Et dans l’Antiquité grecque ?
Pour Vinciane Pirenne-Delforge, l’oniromancie est bel et bien un concept grec. «Nous ne sommes pas dans une société animiste. Donc la catégorisation des êtres supra humains se fait différemment. Le rêve peut être un moyen d’avoir un signe divin. Moi, dans ma pratique, je ne peux pas faire des observations de terrain, mais j’ai des médiations textuelles. Il existe bon nombre de dédicaces au IVe siècle avant notre ère. Des messages, parfois à la suite d’un rêve, venu sur ordre du dieu. On observe cette démarche fascinante de la consultation : quand vous êtes atteint d’une maladie, vous pouvez aller dans un sanctuaire.
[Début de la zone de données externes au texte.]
(** C1: on a strictly positive tank size [g], the entry of a product whose
    [defaultRatePerGallon] is a strictly positive number [r] is a computed
    item with [flOz = r * g], [ml = flOz * 29.57], [ratePerGallon = r] and
    [hasStoredRate] true; and every success on [g], whatever the products,
    has [sprayVolume = 1] and [estimatedCoverageSqFt = g * 1000]. *)
Theorem calculateMix_stored_rate
    (g : number) (chemicalsData : list chemical)
    (i : nat) (chem : chemical) (r : number) :
  strictly_positive g ->
  nth_error chemicalsData i = Some chem ->
  chem.(defaultRatePerGallon) = VNumber r ->
  strictly_positive r ->
  (exists res item,
     calculateMix (Some g) (Some chemicalsData) = Success res /\
     nth_error res.(mixItems) i = Some item /\
     item = ComputedItem chem.(id) chem.(name) r (r * g) (r * g * 29.57) /\
     hasStoredRate item = true) /\
  (forall others res,
     calculateMix (Some g) others = Success res ->
     res.(sprayVolume) = 1 /\ res.(estimatedCoverageSqFt) = g * 1000).
Proof.
  intros Hg Hnth Hrate Hr. split.
  - assert (Hne : chemicalsData <> []).
    { intros ->. destruct i; discriminate. }
    destruct (calculateMix_success g chemicalsData Hg Hne)
      as [res [Hres [_ [_ [_ Hall]]]]].
    destruct (Forall2_nth_error_l _ _ _ Hall i chem Hnth)
      as [item [Hitem Hpush]].
    exists res, item. split; [exact Hres | split; [exact Hitem |]].
    unfold pushMixItem in Hpush.
    rewrite Hrate, (positive_not_le_zero r Hr) in Hpush.
    injection Hpush as <-. split; reflexivity.
  - intros others res. unfold calculateMix. rewrite (guard_positive g Hg).
    destruct others as [others |]; [| discriminate].
    destruct (List.length others =? 0)%nat; [discriminate |].
    intros [= <-]. split; reflexivity.
Qed.

(** The first unit test of the mix calculator: 25 gallons at 2.5 fl oz per
    gallon is 62.5 fl oz, 1848.125 mL, and covers 25000 sq ft. *)
Lemma calculateMix_stored_rate_case :
  let chem := {| id := "chem1"; name := "Test Chemical";
                 defaultRatePerGallon := VNumber 2.5;
                 mixRate := Some "2.5 fl oz/gal" |} in
  strictly_positive 25 /\ strictly_positive 2.5 /\
  exists res item,
    calculateMix (Some 25) (Some [chem]) = Success res /\
    nth_error res.(mixItems) 0 = Some item /\
    item = ComputedItem "chem1" "Test Chemical" 2.5 62.5 1848.125 /\
    hasStoredRate item = true.
Proof.
  intros chem. split; [reflexivity | split; [reflexivity |]].
  exact (proj1 (calculateMix_stored_rate 25 [chem] 0 chem 2.5
                  eq_refl eq_refl eq_refl eq_refl)).
Defined.

(** C8: on a strictly positive tank size and a non-empty array, [mixItems]
    holds the item of each product, one for one and in the order of the
    input: as many items as products, with the same ids and names in the
    same positions, repeated ids included. *)
Theorem calculateMix_items_in_order
    (g : number) (chemicalsData : list chemical) :
  strictly_positive g -> chemicalsData <> [] ->
  exists res,
    calculateMix (Some g) (Some chemicalsData) = Success res /\
    Forall2 (fun chem item => pushMixItem g [] chem = [item])
      chemicalsData res.(mixItems) /\
    List.length res.(mixItems) = List.length chemicalsData /\
    map item_id res.(mixItems) = map id chemicalsData /\
    map item_name res.(mixItems) = map name chemicalsData.
Proof.
  intros Hg Hne.
  destruct (calculateMix_success g chemicalsData Hg Hne)
    as [res [Hres [_ [_ [_ Hall]]]]].
  exists res. split; [exact Hres | split; [exact Hall |]].
  clear Hres Hne. induction Hall as [| chem item l l' Hpush _ IH].
  - repeat split.
  - destruct IH as [Hlen [Hids Hnames]].
    destruct (pushMixItem_id_name g chem item Hpush) as [Hid Hname].
    cbn. rewrite Hlen, Hids, Hnames, Hid, Hname. repeat split.
Qed.

(** Two products with the same id, the second without a stored rate: both
    entries are kept, in the order given. *)
Lemma calculateMix_items_in_order_case :
  let first := {| id := "chem1"; name := "Chemical 1";
                  defaultRatePerGallon := VNumber 2; mixRate := None |} in
  let second := {| id := "chem1"; name := "Chemical 2";
                   defaultRatePerGallon := VUndefined;
                   mixRate := Some "See label" |} in
  strictly_positive 10 /\ [first; second] <> [] /\
  exists res,
    calculateMix (Some 10) (Some [first; second]) = Success res /\
    res.(mixItems) =
      [ComputedItem "chem1" "Chemical 1" 2 20 591.4;
       FallbackItem "chem1" "Chemical 2" "See label"].
Proof.
  intros first second.
  split; [reflexivity | split; [discriminate |]].
  destruct (calculateMix_items_in_order 10 [first; second] eq_refl)
    as [res [Hres _]]; [discriminate |].
  exists res. split; [exact Hres |].
  injection Hres as <-. reflexivity.
Defined.

End MixFacts.

(** ** Products without a usable rate *)

Module FallbackFacts.

Import JS Calc Props NumberFacts.
#[local] Open Scope string_scope.
#[local] Open Scope list_scope.
#[local] Open Scope float_scope.

(** The match on [VNumber] in [pushMixItem] is the [typeof] test. *)
Lemma typeof_number (v : value) :
  typeof v = "number" <-> exists x, v = VNumber x.
Proof.
  split.
  - destruct v; try discriminate. intros _. now eexists.
  - intros [x ->]. reflexivity.
Qed.

Lemma labelFor_not_empty (chem : chemical) : labelFor chem <> "".
Proof.
  unfold labelFor. destruct (mixRate chem) as [[| c rest] |]; discriminate.
Qed.

(** A rate that is not a Number, or a Number that is zero or negative,
    routes the product to a fallback item. *)
Lemma pushMixItem_fallback (g : number) (chem : chemical) :
  (forall rate, chem.(defaultRatePerGallon) = VNumber rate ->
     is_zero rate = true \/ (rate <? 0) = true) ->
  pushMixItem g [] chem =
    [FallbackItem chem.(id) chem.(name) (labelFor chem)].
Proof.
  intros Hrate. unfold pushMixItem, labelFor.
  assert (Hlabel :
    match mixRate chem with
    | Some rate => if truthy_string rate then rate else label_fallback
    | None => label_fallback
    end =
    match mixRate chem with
    | Some (String c rest) => String c rest
    | _ => label_fallback
    end).
  { destruct (mixRate chem) as [[| c rest] |]; reflexivity. }
  unfold label_fallback in Hlabel. rewrite Hlabel.
  destruct (defaultRatePerGallon chem) as [| | b | rate | text];
    try reflexivity.
  destruct (Hrate rate eq_refl) as [H | H].
  - assert (Hle : (rate <=? 0) = true) by (clear Hrate; by_cases rate).
    now rewrite Hle.
  - now rewrite (negative_le_zero rate H).
Qed.

(** A rate that is NaN passes both tests of the guard and is used as a
    stored rate. *)
Lemma pushMixItem_NaN (g : number) (chem : chemical) (rate : number) :
  chem.(defaultRatePerGallon) = VNumber rate -> isNaN rate = true ->
  pushMixItem g [] chem =
    [ComputedItem chem.(id) chem.(name) rate (rate * g)
       (rate * g * FL_OZ_TO_ML)].
Proof.
  intros Hrate Hnan. unfold pushMixItem. rewrite Hrate.
  assert (Hle : (rate <=? 0) = false) by (by_cases rate).
  now rewrite Hle.
Qed.

(** C2, at a rate that is NaN: [typeof NaN] is ["number"] and [NaN <= 0] is
    false, so the product is not routed to a fallback item; its entry is a
    computed item with [hasStoredRate] true and NaN amounts. *)
Theorem calculateMix_NaN_rate :
  calculateMix (Some 25)
    (Some [{| id := "chem1"; name := "Test Chemical";
              defaultRatePerGallon := VNumber nan;
              mixRate := Some "See label" |}]) =
  Success {|
    tankSize := 25;
    sprayVolume := 1;
    estimatedCoverageSqFt := 25000;
    mixItems := [ComputedItem "chem1" "Test Chemical" nan nan nan];
    mixText := "Test Chemical: NaN fl oz (~NaN mL) at NaN fl oz/gal"
  |}.
Proof. reflexivity. Qed.

End FallbackFacts.

(** ** The error path of the formatters *)

Module FormatErrorFacts.

Import JS Calc.
#[local] Open Scope string_scope.

(** C9: on an object whose [error] is a non-empty string [X], both
    formatters return [X] itself, whatever else the object holds; so they
    do on [{ error: X }]. *)
Theorem format_error_verbatim (X : string) :
  X <> "" ->
  (forall results, results.(MixObject.error) = Some X ->
     formatMixResultsHTML results = Returns X) /\
  (forall results, results.(GranularObject.error) = Some X ->
     formatGranularResultsHTML results = Returns X) /\
  formatMixResultsHTML (mixObject (Error X)) = Returns X /\
  formatGranularResultsHTML (granularObject (Error X)) = Returns X.
Proof.
  intros HX. destruct X as [| c rest]; [contradiction |].
  assert (Hmix : forall results,
    results.(MixObject.error) = Some (String c rest) ->
    formatMixResultsHTML results = Returns (String c rest)).
  { intros results H. unfold formatMixResultsHTML. now rewrite H. }
  assert (Hgranular : forall results,
    results.(GranularObject.error) = Some (String c rest) ->
    formatGranularResultsHTML results = Returns (String c rest)).
  { intros results H. unfold formatGranularResultsHTML. now rewrite H. }
  repeat split; auto.
Qed.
Vous espérez que le Dieu apparaisse en rêve, fasse le diagnostic et vous donne le remède.» L’historienne insiste : «On a parlé de chamanisme grec, mais il faut rester prudent… Le contexte est différent. Il n’y a pas de figure aussi systématiquement engagée dans le rapport avec un Dieu en Grèce. Dans les récits mythiques il y a des personnages qui ont des contacts privilégiés avec des figures, mais cela reste très fugace.»
Au final, «les anciens avaient une vision toute différente de la vie et de la mort. Dans les récits des mythes grecs, il y a des figures chimériques au sens propre, associées à un passé lointain. Il s’agit d’un invisible repoussé dans le temps des origines. Il n’est pas susceptible de revenir sur le devant de la scène».